Les villes européennes les mieux connectées se sont imposées comme des destinations très prisées, attirant un volume croissant de visiteurs qui accroît la pression sur les espaces urbains et alimente les troubles parmi les résidents. La touristification et la phobie du tourisme, symptômes visibles de cette tension, nous obligent à repenser les modèles de gestion. Selon Nuria Montessecrétaire général de HOSBEC et conférencier à la 7e édition de la conférence Tourisme urbain : opportunités de croissance durable, la réponse passe par une gouvernance intelligente soutenue par la technologie, la coopération public-privé et la participation active des citoyens. Le 4 décembre, Montes participera à la réunion en ligne organisée par Auberge de jeunesse en collaboration avec le Mairie de Las Palmas de Gran Canaria.

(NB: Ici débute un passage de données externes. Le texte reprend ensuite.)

(* ===== verification/Mtab.v ===== *)
(** * The mount table and its chain ([nfs3/fstab.c])

    The entries of /etc/mtab, /proc/mounts and /etc/fstab are read into a doubly
    linked chain whose head is a dummy.  [update_mtab] reads the table again
    under the lock, changes the chain, writes it to /etc/mtab.tmp and renames
    that.  A process may end in [die], so a step returns a value or the code of
    [exit].  The C library and the system calls are the class [SysEnv]; what
    they write to stderr is not modelled. *)

From S2P Require Import Prelude Mntent Lock.

Record mntentchn := mk_chn { nxt : Z; prev : Z; chn_m : nfs_mntent }.

Inductive fname := MOUNTED | PROC_MOUNTS | PATH_FSTAB | MOUNTED_TEMP.

Global Instance fname_eq_dec : EqDecision fname.
Proof. solve_decision. Defined.

(** The calls that may fail.  [FERROR f]: whether there was an error while [f]
    was read. *)
Inductive syscall :=
  | LSTAT | OPEN_RDWR | FOPEN (f : fname) | FERROR (f : fname) | FSEEK | RENAME.

Class SysEnv := {
  sysenv : Type;
  sys_fails : syscall -> sysenv -> bool * sysenv;
  (** a write that fails, with the number of bytes that were written, by
      [fprintf] and, of what is still in its buffer, by [fclose] *)
  fprintf_fails : sysenv -> option nat * sysenv;
  fclose_cuts : sysenv -> option nat * sysenv;
  (** the system calls of the lock *)
  lock_result : lcall -> sysenv -> lresult * sysenv;
  (** [malloc] of an entry of the chain, and of anything else *)
  malloc_chn : gmap Z mntentchn -> sysenv -> option Z * sysenv;
  malloc_mnt : sysenv -> bool * sysenv }.

(** [mt_symlink]: /etc/mtab is a symbolic link.  The statics follow. *)
Record mt `{S : SysEnv} := mk_mt {
  mt_heap : gmap Z mntentchn;
  mt_files : fname -> option (list Z);
  mt_symlink : bool;
  have_mtab_info : bool;
  var_mtab_does_not_exist : bool;
  var_mtab_is_a_symlink : bool;
  got_mtab : bool;
  got_fstab : bool;
  mt_lock : lk;
  mt_env : sysenv }.
Arguments mt {S}.
Arguments mk_mt {S} _ _ _ _ _ _ _ _ _ _.

Definition EX_SYSERR : Z := 2.
Definition MNTTYPE_IGNORE : list Z := [105; 103; 110; 111; 114; 101].

(** The heads: two statics and a local of [update_mtab]. *)
Definition mounttable : Z := 8.
Definition fstab : Z := 16.
Definition mtabhead : Z := 24.

Section Mtab.
Context `{S : SysEnv}.

(** ** Steps of a process that may exit *)

Definition X (A : Type) : Type := XM mt A.

Definition set_mheap (h : gmap Z mntentchn) (t : mt) : mt :=
  mk_mt h (mt_files t) (mt_symlink t) (have_mtab_info t) (var_mtab_does_not_exist t)
    (var_mtab_is_a_symlink t) (got_mtab t) (got_fstab t) (mt_lock t) (mt_env t).
Definition set_mfiles (f : fname -> option (list Z)) (t : mt) : mt :=
  mk_mt (mt_heap t) f (mt_symlink t) (have_mtab_info t) (var_mtab_does_not_exist t)
    (var_mtab_is_a_symlink t) (got_mtab t) (got_fstab t) (mt_lock t) (mt_env t).
Definition set_minfo (a b c : bool) (t : mt) : mt :=
  mk_mt (mt_heap t) (mt_files t) (mt_symlink t) a b c (got_mtab t) (got_fstab t) (mt_lock t) (mt_env t).
Definition set_got (a b : bool) (t : mt) : mt :=
  mk_mt (mt_heap t) (mt_files t) (mt_symlink t) (have_mtab_info t) (var_mtab_does_not_exist t)
    (var_mtab_is_a_symlink t) a b (mt_lock t) (mt_env t).
Definition set_mlock (l : lk) (t : mt) : mt :=
  mk_mt (mt_heap t) (mt_files t) (mt_symlink t) (have_mtab_info t) (var_mtab_does_not_exist t)
    (var_mtab_is_a_symlink t) (got_mtab t) (got_fstab t) l (mt_env t).
Definition set_menv (e : sysenv) (t : mt) : mt :=
  mk_mt (mt_heap t) (mt_files t) (mt_symlink t) (have_mtab_info t) (var_mtab_does_not_exist t)
    (var_mtab_is_a_symlink t) (got_mtab t) (got_fstab t) (mt_lock t) e.

Definition ask {A} (f : sysenv -> A * sysenv) : X A :=
  fun t => let '(a, e) := f (mt_env t) in Ret (inl a) (set_menv e t).

Definition put_file (f : fname) (c : option (list Z)) : X unit :=
  xmodify (fun t => set_mfiles (fun g => if decide (g = f) then c else mt_files t g) t).

Definition chn_get (p : Z) : X mntentchn :=
  fun t => match mt_heap t !! p with Some c => Ret (inl c) t | None => Undef end.
Definition chn_put (p : Z) (f : mntentchn -> mntentchn) : X unit :=
  fun t => match mt_heap t !! p with
           | Some c => Ret (inl tt) (set_mheap (<[p := f c]> (mt_heap t)) t)
           | None => Undef
           end.
Definition set_nxt (v : Z) (c : mntentchn) : mntentchn := mk_chn v (prev c) (chn_m c).
Definition set_prev (v : Z) (c : mntentchn) : mntentchn := mk_chn (nxt c) v (chn_m c).
Definition set_chn_m (v : nfs_mntent) (c : mntentchn) : mntentchn := mk_chn (nxt c) (prev c) v.

(** ** The lock, run to its end *)

(** Rounds enough for 100000 failures of each kind (see [lock_mtab_ends]). *)
Definition lock_fuel : nat := Z.to_nat 1100000.

Definition run_to_end (l : lk) : X unit :=
  fun t =>
    match run_lock lock_result lock_fuel l (mt_env t) with
    | None => NoFuel
    | Some (l, e) =>
        let t := set_menv e (set_mlock l t) in
        match lk_pc l with Exited c => Ret (inr c) t | _ => Ret (inl tt) t end
    end.

Definition lock_mtab_x : X unit := let^ t := xget in run_to_end (lock_mtab (mt_lock t)).
Definition unlock_mtab_x : X unit := let^ t := xget in run_to_end (unlock_mtab (mt_lock t)).
Definition die_x {A} (code : Z) : X A :=
  let^ t := xget in do^ run_to_end (die code (mt_lock t)) in xexit code.

(** [xmalloc] of an entry of the chain, and of the rest. *)
Definition xmalloc_chn : X Z :=
  let^ t := xget in
  let^ o := ask (malloc_chn (mt_heap t)) in
  match o with
  | None => die_x EX_SYSERR
  | Some p => do^ xmodify (fun t => set_mheap (<[p := mk_chn 0 0 (mk_mntent [] [] [] [] 0 0)]> (mt_heap t)) t) in xret p
  end.
Definition xmalloc_mnt : X unit :=
  let^ ok := ask malloc_mnt in if (ok : bool) then xret tt else die_x EX_SYSERR.

(** ** Information about mtab *)

Definition get_mtab_info : X unit :=
  let^ t := xget in
  if have_mtab_info t then xret tt
  else
    let^ fails := ask (sys_fails LSTAT) in
    let missing := (fails : bool) || match mt_files t MOUNTED with None => true | Some _ => false end in
    xmodify (set_minfo true (missing || var_mtab_does_not_exist t)
      ((negb missing && mt_symlink t) || var_mtab_is_a_symlink t)).

Definition mtab_does_not_exist : X bool :=
  do^ get_mtab_info in let^ t := xget in xret (var_mtab_does_not_exist t).

Definition mtab_is_a_symlink : X bool :=
  do^ get_mtab_info in let^ t := xget in xret (var_mtab_is_a_symlink t).

(** [open(MOUNTED, O_RDWR | O_CREAT)] makes the file when it is not there. *)
Definition mtab_is_writable : X bool :=
  let^ sl := mtab_is_a_symlink in
  if (sl : bool) then xret false
  else
    let^ fails := ask (sys_fails OPEN_RDWR) in
    if (fails : bool) then xret false
    else
      let^ t := xget in
      do^ (match mt_files t MOUNTED with None => put_file MOUNTED (Some []) | Some _ => xret tt end) in
      xret true.

(** ** Opening and closing *)

(** [nfs_setmntent(file, "r")]; [None] when the file cannot be opened. *)
Definition nfs_setmntent_r (f : fname) : X (option mntFILE) :=
  do^ xmalloc_mnt in
  let^ fails := ask (sys_fails (FOPEN f)) in
  let^ t := xget in
  do^ xmalloc_mnt in
  match mt_files t f with
  | Some c => if (fails : bool) then xret None else xret (Some (mk_mntFILE c 0 false 0))
  | None => xret None
  end.

(** [nfs_setmntent(file, "w")] empties the file. *)
Definition nfs_setmntent_w (f : fname) : X (option mntFILE) :=
  do^ xmalloc_mnt in
  let^ fails := ask (sys_fails (FOPEN f)) in
  do^ (if (fails : bool) then xret tt else put_file f (Some [])) in
  do^ xmalloc_mnt in
  if (fails : bool) then xret None else xret (Some (mk_mntFILE [] 0 false 0)).

(** [nfs_endmntent] of a file that was written: what its buffer still holds goes
    to the file, and an error there is not looked at. *)
Definition nfs_endmntent_w (f : fname) (mfp : mntFILE) : X unit :=
  let^ cut := ask fclose_cuts in
  put_file f (Some (match cut with None => mf_fp mfp | Some k => take k (mf_fp mfp) end)).

(** ** The chain *)

(** [discard_mntentchn]: the entries are freed from the first on. *)
Fixpoint discard_loop (fuel : nat) (mc mc0 : Z) : X unit :=
  if (mc =? 0) || (mc =? mc0) then xret tt
  else match fuel with
  | O => fun _ => NoFuel
  | Datatypes.S fuel =>
      let^ c := chn_get mc in
      do^ xmodify (fun t => set_mheap (delete mc (mt_heap t)) t) in
      discard_loop fuel (nxt c) mc0
  end.

Definition discard_mntentchn (fuel : nat) (mc0 : Z) : X unit :=
  let^ c := chn_get mc0 in discard_loop fuel (nxt c) mc0.

Fixpoint read_loop_mnt (fuel : nat) (mfp : mntFILE) (mc mc0 : Z) : X (Z * mntFILE) :=
  match fuel with
  | O => fun _ => NoFuel
  | Datatypes.S fuel =>
      match nfs_getmntent mfp with
      | None => fun _ => NoFuel
      | Some (None, mfp) => xret (mc, mfp)
      | Some (Some mnt, mfp) =>
          if bool_decide (mnt_type mnt = MNTTYPE_IGNORE) then read_loop_mnt fuel mfp mc mc0
          else
            let^ p := xmalloc_chn in
            do^ chn_put mc (set_nxt p) in
            do^ chn_put p (set_prev mc) in
            do^ chn_put p (set_chn_m mnt) in
            do^ chn_put p (set_nxt mc0) in
            read_loop_mnt fuel mfp p mc0
      end
  end.

Definition read_mntentchn (f : fname) (mfp : mntFILE) (mc0 : Z) : X unit :=
  let^ r := read_loop_mnt (Datatypes.S (length (mf_fp mfp))) mfp mc0 mc0 in
  do^ chn_put mc0 (set_prev r.1) in
  let^ err := ask (sys_fails (FERROR f)) in
  if (err : bool) then chn_put mc0 (fun c => set_prev 0 (set_nxt 0 c)) else xret tt.

Definition read_mounttable : X unit :=
  do^ xmodify (fun t => set_got true (got_fstab t) t) in
  do^ chn_put mounttable (fun c => set_prev 0 (set_nxt 0 c)) in
  let^ o := nfs_setmntent_r MOUNTED in
  match o with
  | Some mfp => read_mntentchn MOUNTED mfp mounttable
  | None =>
      let^ o := nfs_setmntent_r PROC_MOUNTS in
      match o with
      | Some mfp => read_mntentchn PROC_MOUNTS mfp mounttable
      | None => xret tt
      end
  end.

Definition read_fstab : X unit :=
  do^ xmodify (fun t => set_got (got_mtab t) true t) in
  do^ chn_put fstab (fun c => set_prev 0 (set_nxt 0 c)) in
  let^ o := nfs_setmntent_r PATH_FSTAB in
  match o with
  | Some mfp => read_mntentchn PATH_FSTAB mfp fstab
  | None => xret tt
  end.

Definition mtab_head : X Z :=
  let^ t := xget in do^ (if got_mtab t then xret tt else read_mounttable) in xret mounttable.

Definition fstab_head : X Z :=
  let^ t := xget in do^ (if got_fstab t then xret tt else read_fstab) in xret fstab.

(** The searches go along [link] until NULL or the head; 0 when nothing passes
    the test. *)
Fixpoint chn_search (link : mntentchn -> Z) (test : nfs_mntent -> bool) (fuel : nat) (mc mc0 : Z) : X Z :=
  if (mc =? 0) || (mc =? mc0) then xret 0
  else match fuel with
  | O => fun _ => NoFuel
  | Datatypes.S fuel =>
      let^ c := chn_get mc in
      if test (chn_m c) then xret mc else chn_search link test fuel (link c) mc0
  end.

Definition has_dir (name : list Z) (m : nfs_mntent) : bool := bool_decide (mnt_dir m = name).
Definition has_fsname (name : list Z) (m : nfs_mntent) : bool := bool_decide (mnt_fsname m = name).

Definition getmntdirbackward (fuel : nat) (name : list Z) (mcprev : Z) : X Z :=
  let^ mc0 := mtab_head in
  let mcprev := if mcprev =? 0 then mc0 else mcprev in
  let^ c := chn_get mcprev in
  chn_search prev (has_dir name) fuel (prev c) mc0.

Definition getmntdevbackward (fuel : nat) (name : list Z) (mcprev : Z) : X Z :=
  let^ mc0 := mtab_head in
  let mcprev := if mcprev =? 0 then mc0 else mcprev in
  let^ c := chn_get mcprev in
  chn_search prev (has_fsname name) fuel (prev c) mc0.

Definition getfsfile (fuel : nat) (file : list Z) : X Z :=
  let^ mc0 := fstab_head in
  let^ c := chn_get mc0 in
  chn_search nxt (has_dir file) fuel (nxt c) mc0.

Definition getfsspec (fuel : nat) (spec : list Z) : X Z :=
  let^ mc0 := fstab_head in
  let^ c := chn_get mc0 in
  chn_search nxt (has_fsname spec) fuel (nxt c) mc0.

(** ** Updating mtab *)

(** Rounds enough for a chain in this heap. *)
Definition chn_fuel : X nat := let^ t := xget in xret (Datatypes.S (size (mt_heap t))).

(** The change of the chain at [mtabhead]. *)
Definition update_chain (dir : list Z) (instead : option nfs_mntent) : X unit :=
  let^ fuel := chn_fuel in
  let^ head := chn_get mtabhead in
  let^ mc := chn_search prev (has_dir dir) fuel (prev head) mtabhead in
  if negb (mc =? 0) then
    match instead with
    | None =>
        let^ c := chn_get mc in
        do^ chn_put (prev c) (set_nxt (nxt c)) in
        do^ chn_put (nxt c) (set_prev (prev c)) in
        xmodify (fun t => set_mheap (delete mc (mt_heap t)) t)
    | Some i =>
        chn_put mc (fun c =>
          let m := chn_m c in
          set_chn_m (mk_mntent (mnt_fsname m) (mnt_dir m) (mnt_type m) (mnt_opts i)
                       (mnt_freq m) (mnt_passno m)) c)
    end
  else match instead with
  | None => xret tt
  | Some i =>
      let^ absent := xmalloc_chn in
      do^ chn_put absent (set_chn_m i) in
      do^ chn_put absent (set_nxt mtabhead) in
      let^ head := chn_get mtabhead in
      do^ chn_put absent (set_prev (prev head)) in
      do^ chn_put mtabhead (set_prev absent) in
      if nxt head =? 0 then chn_put mtabhead (set_nxt absent) else xret tt
  end.

(** The loop that writes the chain; an error ends the process. *)
Fixpoint write_chain (fuel : nat) (mc mc0 : Z) (mftmp : mntFILE) : X mntFILE :=
  if (mc =? 0) || (mc =? mc0) then xret mftmp
  else match fuel with
  | O => fun _ => NoFuel
  | Datatypes.S fuel =>
      let^ c := chn_get mc in
      let^ seek := ask (sys_fails FSEEK) in
      let^ cut := ask fprintf_fails in
      let '(res, mftmp) := nfs_addmntent (negb seek) cut mftmp (chn_m c) in
      if res =? 1 then die_x EX_FILEIO else write_chain fuel (nxt c) mc0 mftmp
  end.

(** [fchmod], [stat] and [chown] of the temporary file change its mode and owner
    only, and their errors are not looked at. *)
Definition rewrite_mtab : X unit :=
  let^ o := nfs_setmntent_w MOUNTED_TEMP in
  match o with
  | None => xret tt
  | Some mftmp =>
      let^ fuel := chn_fuel in
      let^ head := chn_get mtabhead in
      let^ mftmp := write_chain fuel (nxt head) mtabhead mftmp in
      do^ discard_mntentchn fuel mtabhead in
      do^ nfs_endmntent_w MOUNTED_TEMP mftmp in
      let^ fails := ask (sys_fails RENAME) in
      if (fails : bool) then xret tt
      else
        let^ t := xget in
        do^ put_file MOUNTED (mt_files t MOUNTED_TEMP) in
        put_file MOUNTED_TEMP None
  end.

Definition update_mtab (dir : list Z) (instead : option nfs_mntent) : X unit :=
  let^ gone := mtab_does_not_exist in
  if (gone : bool) then xret tt
  else
    let^ writable := mtab_is_writable in
    if negb writable then xret tt
    else
      do^ lock_mtab_x in
      do^ xmodify (fun t =>
        set_mheap (<[mtabhead := mk_chn 0 0 (mk_mntent [] [] [] [] 0 0)]> (mt_heap t)) t) in
      let^ o := nfs_setmntent_r MOUNTED in
      do^ (match o with
           | None => xret tt
           | Some mfp =>
               do^ read_mntentchn MOUNTED mfp mtabhead in
               do^ update_chain dir instead in
               rewrite_mtab
           end) in
      unlock_mtab_x.

End Mtab.
(** The part with the lock. *)
Lemma locked_part_spec dir instead c (Q : unit + Z -> mt -> Prop) t :
  locked t -> mt_files t MOUNTED = Some c ->
  (forall r t', table_outcome (changed dir instead c) t r t' -> Q r t') ->
  wp (do^ xmodify (fun t =>
        set_mheap (<[mtabhead := mk_chn 0 0 (mk_mntent [] [] [] [] 0 0)]> (mt_heap t)) t) in
      let^ o := nfs_setmntent_r MOUNTED in
      match o with
      | None => xret tt
      | Some mfp =>
          do^ read_mntentchn MOUNTED mfp mtabhead in
          do^ update_chain dir instead in
          rewrite_mtab
      end) Q t.
Proof.
  intros [Hok _] Hc HQ.
  assert (Hx : forall (r : unit + Z) t1 t', mt_files t1 = mt_files t -> exits t1 r t' -> Q r t').
  { intros r t1 t' H1 ([x ->] & Hf & Hu & Hs). apply HQ. left. rewrite Hf, H1. split_and!; [done..|]. right. eauto. }
  apply wp_xbind, wp_xmodify. apply wp_xbind, (wp_setmntent_r _ c); [done|done| |].
  2:{ intros r t' ([x ->] & Hr). eapply Hx; [|split; eauto]. done. }
  intros e o [->|[-> Hs]].
  2:{ apply wp_xret, HQ. left. split_and!; [done..|]. by left. }
  apply wp_xbind, (read_mntentchn_spec _ c); [|done| |].
  3:{ intros r t' ([x ->] & Hr). eapply Hx; [|split; eauto]. done. }
  { constructor; [|done|split; [apply NoDup_singleton|apply not_elem_of_nil]|done].
    simpl. rewrite lookup_insert_eq. eauto. }
  intros t1 l [Hf1 Hl1] Hch Hseen. apply wp_xbind.
  eapply update_chain_spec; [exact Hch|by rewrite Hl1| |].
  2:{ intros r t' ([x ->] & Hr). eapply Hx; [|split; eauto]. by rewrite Hf1. }
  intros t2 l' [Hf2 Hl2] Hfw Hl'. eapply rewrite_mtab_spec; [exact Hfw|by rewrite Hl2, Hl1|].
  intros r t' Ho. apply HQ. unfold table_outcome in *. rewrite Hf2, Hl2, Hf1, Hl1 in Ho.
  destruct Ho as [Ho|(-> & Hlk & x & Hx' & Hm)]; [by left|right]. split_and!; [done..|].
  exists x. split; [|done]. exists l.*2. by rewrite <- Hl'.
Qed.
Lemma wp_xassoc {A B C D} (x : X A) (y : X B) (z : B -> X C) (k : C -> X D) Q t :
  wp (let^ c := (do^ x in let^ b := y in z b) in k c) Q t ->
  wp (do^ x in let^ b := y in let^ c := z b in k c) Q t.
Proof.
  unfold xbind, bind, wp. destruct (x t) as [[a|c] t1| | |]; try done.
  destruct (y t1) as [[b|c] t2| | |]; done.
Qed.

Nuria Montes insiste sur le fait que, pour minimiser les impacts de l'activité et améliorer l'équilibre entre le tourisme et la vie citoyenne, il est essentiel de renforcer la capacité prédictive, et dans ce processus la technologie joue un rôle déterminant. N'oubliez pas que « les villes doivent disposer de panneaux de données et rejoindre un système de tourisme intelligent qui leur permet d'avancer non pas en quelques jours, mais en tendances de mois ou d'années ».

A cette réflexion s'ajoute l'importance pour les municipalités de dimensionner leurs structures de manière appropriée, étant donné que « le tourisme est l'une des principales sources du dynamisme économique, commercial et social des villes, elles doivent donc disposer de services dotés de ressources humaines et économiques pour faire face aux défis ».

De même, il remet en question le fait que « 100% de ceux qui séjournent dans des hôtels le paient, mais seulement 40% de ceux qui séjournent dans des résidences de tourisme », et prévient qu'avec son application « Nous envoyons un message très dangereux à la société, car nous donnons l'impression que les touristes ne paient pas d'impôts. ». Finalement, derrière le débat sur la taxe de séjour, se cache un débat sur le financement des communes.»

Pour le secrétaire général d'Hosbec, ces taxes sont préjudiciables à la compétitivité des destinations et précise que, face au problème de surpopulation, «La solution n'est pas la taxe de séjour, la solution est une bonne gestion».